9 of the best “Buy Me Once” staples to invest in

I read about a new site recently – Buy Me Once. It curates gear that’s high quality and you only have to buy once, in your life. Stellar stuff.  Not-so-funnily, I’m writing this sitting in a London Wholefoods. The place is festooned with “eco” messaging. And yet everything comes on disposable plates, with disposable forks and cups. In the past 50 years, we’ve come to seriously regard disposable as cool. It’s honestly insane.

I carry my slow cooker to friends' houses for dinner - meal prepped and ready to go!
I carry my slow cooker to friends’ houses for dinner – meal prepped and ready to go!

But there are murmurings of a push-back. In France the government is fighting disposable business practice in the appliances industry, part of a larger movement against planned obsolescence across the European Union.
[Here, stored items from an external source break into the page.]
(** [_wait_serial]: the text of the log once the pattern is in it. *)
Fixpoint wait_serial (fuel : nat) (log_path : string) (pattern : text) (deadline : Z) : MQ (option text) :=
  match fuel with
  | O => spin
  | S fuel =>
      now ← clock;
      if now <? deadline then
        there ← gets (λ w, is_file log_path (outer w));
        found ← (if there : bool then
                   b ← on_outer (read_bytes log_path);
                   mret (if search pattern (printable b) then Some (printable b) else None)
                 else mret None);
        match found with
        | Some t => mret (Some t)
        | None => on_outer (asleep 3000);; wait_serial fuel log_path pattern deadline
        end
      else mret None
  end.
Definition wait_fuel (timeout : Z) : nat := S (S (Z.to_nat (timeout / 3000))).
Definition wait_serial_for (log_path : string) (pattern : text) (timeout : Z) : MQ (option text) :=
  now ← clock; wait_serial (wait_fuel timeout) log_path pattern (now + timeout).
(** The wait for MCPd of a guest that was just started. *)
Fixpoint await_mcpd (n : nat) (target : string) : MQ bool :=
  match n with
  | O => mret false
  | S n =>
      st ← qemu_status target;
      if default false (mcpd_reachable st) then mret true else on_outer (asleep 3000);; await_mcpd n target
  end.
(** Sending the program, starting it and waiting for its marker: the exit code. *)
Definition deploy_and_wait (target : string) (a : run_args) (serial_log : option string) : MQ Z :=
  let remote := default ("SYS:Test/" +:+ name_of (exe a)) (truthy (remote_path a)) in
  on_outer (chunked_upload target (exe a) remote (10 * 1024 * 1024) CAuto);;
  on_outer (exec_cmd target (txt "Protect") [txt remote; txt "+e"] 30000);;
  survives (on_outer (exec_cmd target (txt "run") (txt remote :: default [] (words <$> exe_args a)) 15000));;
  match (p ← wait_marker a; if p is [] then None else Some p) with
  | None => mret 0
  | Some pattern =>
      match truthy serial_log with
      | None => mret 1
      | Some log => seen ← wait_serial_for log pattern (timeout a); mret (if seen is Some _ then 0 else 1)
      end
  end.
Definition cmd_qemu_run (name : option string) (a : run_args) : MQ Z :=
  make_fleet;;
  target ← resolved name;
  serial ← (if start a then r ← qemu_start target; mret (Some (sr_serial_log r)) else mret (given_log a));
  up ← (if start a then await_mcpd 80 target else mret true);
  if negb up then (if stop_after a then qemu_stop target 10000 None;; mret tt else mret tt);; closing;; mret 1
  else
    rc ← deploy_and_wait target a serial;
    (if stop_after a then qemu_stop target 10000 None;; mret tt else mret tt);;
    closing;;
    mret rc.
End cli.

(* ------------------------------------------------------------------ *)
(** ** What the commands leave *)

Section guests.
Context {E : Type} `{Children E, Tcp E, QmpClient E, QemuHost E, Wire E, Pydantic, Deploy E}.
Context (loaded : res exn Config) (sha256 : bytes → string) (search : text → text → bool) (name_of : string → string).
Implicit Types w : host E.

Lemma closing_run w : ∃ w', closing w = (Ret tt, w') ∧ told w' = told w ∧
  Forall (λ np, is_Some (poll np.2 (outer w'))) (qemu_processes (registry w)).
Proof.
  destruct (close_all_run (registry w) (outer w)) as (f & e & R & _ & _ & P).
  exists (Host f (clients w) e (told w)); split; [|done]; unfold closing; by rewrite R.
Qed.

(** [qemu_start] of the command line starts a guest and ends it.  When the
    command says it has started one, a guest of the target was launched and
    registered by this very call - and by the time the command is over that
    process has exited: closing the registry terminates it. *)
Theorem qemu_start_ends_guest name w : wp (cmd_qemu_start loaded name) (λ r w', match r with
  | Ret code => code = 0 ∧ ∃ cfg target w0 w1 a p,
      loaded = Ret cfg ∧ registry w0 = Fleet_init cfg ∧ resolve_target cfg name = Ret target ∧
      qemu_start target w0 = (Ret a, w1) ∧ told w' = told w ++ [EvSpawn (sr_cmdline a)] ∧
      assoc target (qemu_processes (registry w1)) = Some p ∧ sr_pid a = pid p ∧ is_Some (poll p (outer w'))
  | _ => True
  end) w.
Proof.
  unfold cmd_qemu_start, make_fleet.
  apply wp_bind, wp_bind, wp_lift; destruct loaded as [cfg|x|]; [|done..]; apply wp_modify.
  set (w0 := Host (Fleet_init cfg) (clients w) (outer w) (told w)).
  unfold resolved; apply wp_bind, wp_bind, wp_gets, wp_lift; simpl; unfold fleet_resolve_target; simpl.
  destruct (resolve_target cfg name) as [target|x|] eqn:T; [|by repeat case_match..].
  apply wp_bind; eapply wp_run; [apply surjective_pairing|].
  pose proof (qemu_start_spec target w0) as S; unfold wp in S.
  destruct (qemu_start target w0) as [r w1] eqn:Q; simpl in *; destruct r as [a|x|]; [|done..].
  destruct S as [[_ N]|(argv & ports & _ & To & [[N _]|(a' & p & Ea & C & _ & Pid & P)])];
    [by destruct (N a)|by destruct (N a)|injection Ea as <-].
  destruct (closing_run w1) as (w2 & R & Tw & Ex).
  apply wp_bind; eapply wp_run; [exact R|]; apply wp_ret; split; [done|].
  exists cfg, target, w0, w1, a, p; split_and!; try done; [by rewrite Tw, To, C|].
  rewrite Forall_forall in Ex; by apply (Ex (target, p)), assoc_elem.
Qed.
End guests.

(* ------------------------------------------------------------------ *)
(** ** Waiting for a marker *)

Section marker.
Context {E : Type} `{Outside E, Tcp E, QmpClient E, QemuHost E, Wire E, Pydantic, Deploy E}.
Context (loaded : res exn Config) (sha256 : bytes → string) (search : text → text → bool) (name_of : string → string).
Implicit Types w : host E.

(** The log held bytes, at some time, in which the pattern was found. *)
Definition seen_in (log : string) (pattern : text) : Prop :=
  ∃ b e e', read_bytes log e = (Ret b, e') ∧ search pattern (printable b) = true.

Lemma wait_serial_seen fuel log pattern deadline w :
  wp (wait_serial search fuel log pattern deadline)
    (λ r _, match r with Ret (Some t) => seen_in log pattern | _ => True end) w.
Proof.
  revert w; induction fuel as [|fuel IH]; intros w; simpl; [done|].
  unfold clock; apply wp_bind, wp_gets; case_match; [|done].
  apply wp_bind, wp_gets; destruct (is_file _ _).
  - apply wp_bind, wp_then; [|done..]; intros b w1 R.
    unfold on_outer in R; destruct (read_bytes log (outer w)) as [r e'] eqn:B; simplify_eq.
    apply wp_ret; destruct (search pattern (printable b)) eqn:S; [by exists b, (outer w), e'|].
    apply wp_then; [|done..]; intros [] w2 _; apply IH.
  - apply wp_bind, wp_ret, wp_then; [|done..]; intros [] w1 _; apply IH.
Qed.
Definition verdict (a : run_args) (log : option string) (r : res exn Z) : Prop :=
  match r with
  | Ret code => (code = 0 ∨ code = 1) ∧
      ∀ p, code = 0 → wait_marker a = Some p → p ≠ [] → ∃ l, log = Some l ∧ seen_in l p
  | _ => True
  end.
Lemma deploy_verdict target a log w : wp (deploy_and_wait search name_of target a log) (λ r _, verdict a log r) w.
Proof.
  unfold deploy_and_wait; do 3 (apply wp_then; [intros ? ? _|done..]); clear.
  destruct (wait_marker a) as [[|c p]|] eqn:W; simpl.
  - apply wp_ret; split; [by left|]; intros; by simplify_eq.
  - destruct log as [l|]; [destruct (truthy (Some l)) as [l'|] eqn:L|]; simpl.
    + assert (l' = l) as -> by (destruct l; simpl in L; congruence).
      unfold wait_serial_for, clock; apply wp_bind, wp_bind, wp_gets; eapply wp_mono; [apply wait_serial_seen|].
      intros [[t|]|x|] w1 S; try done; [|split; [by right|done]].
      split; [by left|]; intros; simplify_eq; by exists l.
    + split; [by right|done].
    + split; [by right|done].
  - apply wp_ret; split; [by left|]; intros; by simplify_eq.
Qed.

(** The verdict of [qemu_run].  Whatever the machine and the tools do, its exit
    code, when it has one, is 0 or 1; and with a marker to wait for it is 0 only if
    the pattern was found in the printable text of a serial log - the one QEMU was
    started with, or the one that was given. *)
Theorem qemu_run_verdict name a w :
  wp (cmd_qemu_run loaded search name_of name a) (λ r _, match r with
    | Ret code => (code = 0 ∨ code = 1) ∧
        ∀ p, code = 0 → wait_marker a = Some p → p ≠ [] →
          ∃ l, seen_in l p ∧
            if start a then ∃ target w0 s w1, qemu_start target w0 = (Ret s, w1) ∧ l = sr_serial_log s else given_log a = Some l
    | _ => True
    end) w.
Proof.
  unfold cmd_qemu_run; apply wp_then; [intros [] w1 _|done..]; apply wp_then; [intros target w2 _|done..].
  apply wp_then; [intros log w3 L|done..]; apply wp_then; [intros up w4 _|done..].
  destruct up; simpl.
  - apply wp_bind; eapply wp_mono; [apply deploy_verdict|]; intros [code|x|] w5 V; [|done..].
    apply wp_then; [intros [] w6 _|done..]; apply wp_then; [intros [] w7 _|done..]; apply wp_ret.
    destruct V as [Codes V]; split; [done|]; intros p Z P N; destruct (V p Z P N) as (l & -> & S); exists l; split; [done|].
    destruct (start a); [|by injection L].
    unfold mbind, M_bind in L; destruct (qemu_start target w2) as [[s|x|] w8] eqn:Q; simplify_eq.
    injection L as <- _; by exists target, w2, s, w8.
  - apply wp_then; [intros [] w5 _|done..]; apply wp_then; [intros [] w6 _|done..]; apply wp_ret; split; [by right|done].
Qed.

(** Reading a file ends and takes no time back; sleeping takes the time asked for. *)
Class Ticking := {
  read_ticks p e : (read_bytes p e).1 ≠ Spin ∧ mono e ≤ mono (read_bytes p e).2;
  sleep_ticks d e : 0 ≤ d → (asleep d e).1 = Ret tt ∧ mono e + d ≤ mono (asleep d e).2 }.
Lemma wait_serial_over `{!Ticking} n log pattern deadline w : deadline - mono (outer w) ≤ 3000 * Z.of_nat n →
  wp (wait_serial search (S n) log pattern deadline) (λ r w', match r with
    | Ret None => deadline ≤ mono (outer w')
    | Spin => False
    | _ => True
    end) w.
Proof.
  assert (∀ n w, (∀ w', deadline - mono (outer w') ≤ 3000 * Z.of_nat n →
      wp (wait_serial search (S n) log pattern deadline) (λ r w', match r with
        Ret None => deadline ≤ mono (outer w') | Spin => False | _ => True end) w') →
    deadline - mono (outer w) ≤ 3000 * Z.of_nat (S n) →
    wp (on_outer (asleep 3000);; wait_serial search (S n) log pattern deadline) (λ r w', match r with
        Ret None => deadline ≤ mono (outer w') | Spin => False | _ => True end) w) as Sleep.
  { clear w n; intros n w K Le; destruct (sleep_ticks 3000 (outer w) ltac:(lia)) as [R T].
    apply wp_bind; unfold wp at 1, on_outer; destruct (asleep 3000 (outer w)) as [r e']; simpl in *; subst r.
    apply K; simpl; lia. }
  revert w; induction n as [|n IH]; intros w Le; cbn [wait_serial]; unfold clock; apply wp_bind, wp_gets;
    destruct (Z.ltb_spec (mono (outer w)) deadline); try lia; [by apply wp_ret| |by apply wp_ret].
  apply wp_bind, wp_gets; destruct (is_file _ _).
  - destruct (read_ticks log (outer w)) as [N T]; apply wp_bind, wp_bind; unfold wp at 1, on_outer.
    destruct (read_bytes log (outer w)) as [[b|x|] e']; simpl in *; [|done..].
    apply wp_ret; case_match; [done|]; apply Sleep; simpl; [done|lia].
  - apply wp_bind, wp_ret, Sleep; [done|lia].
Qed.
(** The wait for a marker ends: by finding it, by an error of the host's files, or
    once the time is over. *)
Lemma wait_serial_ends `{!Ticking} log pattern t w : wp (wait_serial_for search log pattern t) (λ r w', match r with
    | Ret None => mono (outer w) + t ≤ mono (outer w')
    | Spin => False
    | _ => True
    end) w.
Proof.
  unfold wait_serial_for, clock; apply wp_bind, wp_gets; unfold wait_fuel; apply wait_serial_over.
  pose proof (Z.mod_pos_bound t 3000 ltac:(lia)); pose proof (Z.div_mod t 3000 ltac:(lia)); lia.
Qed.
End marker.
And a bunch of fashion brands are stepping up in clever ways.

This is part of my own #Simplicious manifesto. Sure, you have to buy things. But don’t buy disposable stuff. And buy it mindfully. Stuff that lasts is generally premium, which – added bonus – makes you think deeply about whether you really need it. Because, end of day, I advocate going without, wherever possible.

Anyway I reached out to Tara and then arranged to meet with her…we were both going to be in London at the same time, miraculously. It was all a beautiful thing. Then we decided to compile a list of our favourite Buy Once stuff.

Tara: A LE CREUSET POT

This is the brand that started it all and inspired me to begin BuyMeOnce. Le Creuset is an heirloom cooking pot that oozes quality and longevity. It comes with a lifetime guarantee and I can just see myself passing it down to my imaginary grandchildren. I want everything in my life to give me this feeling.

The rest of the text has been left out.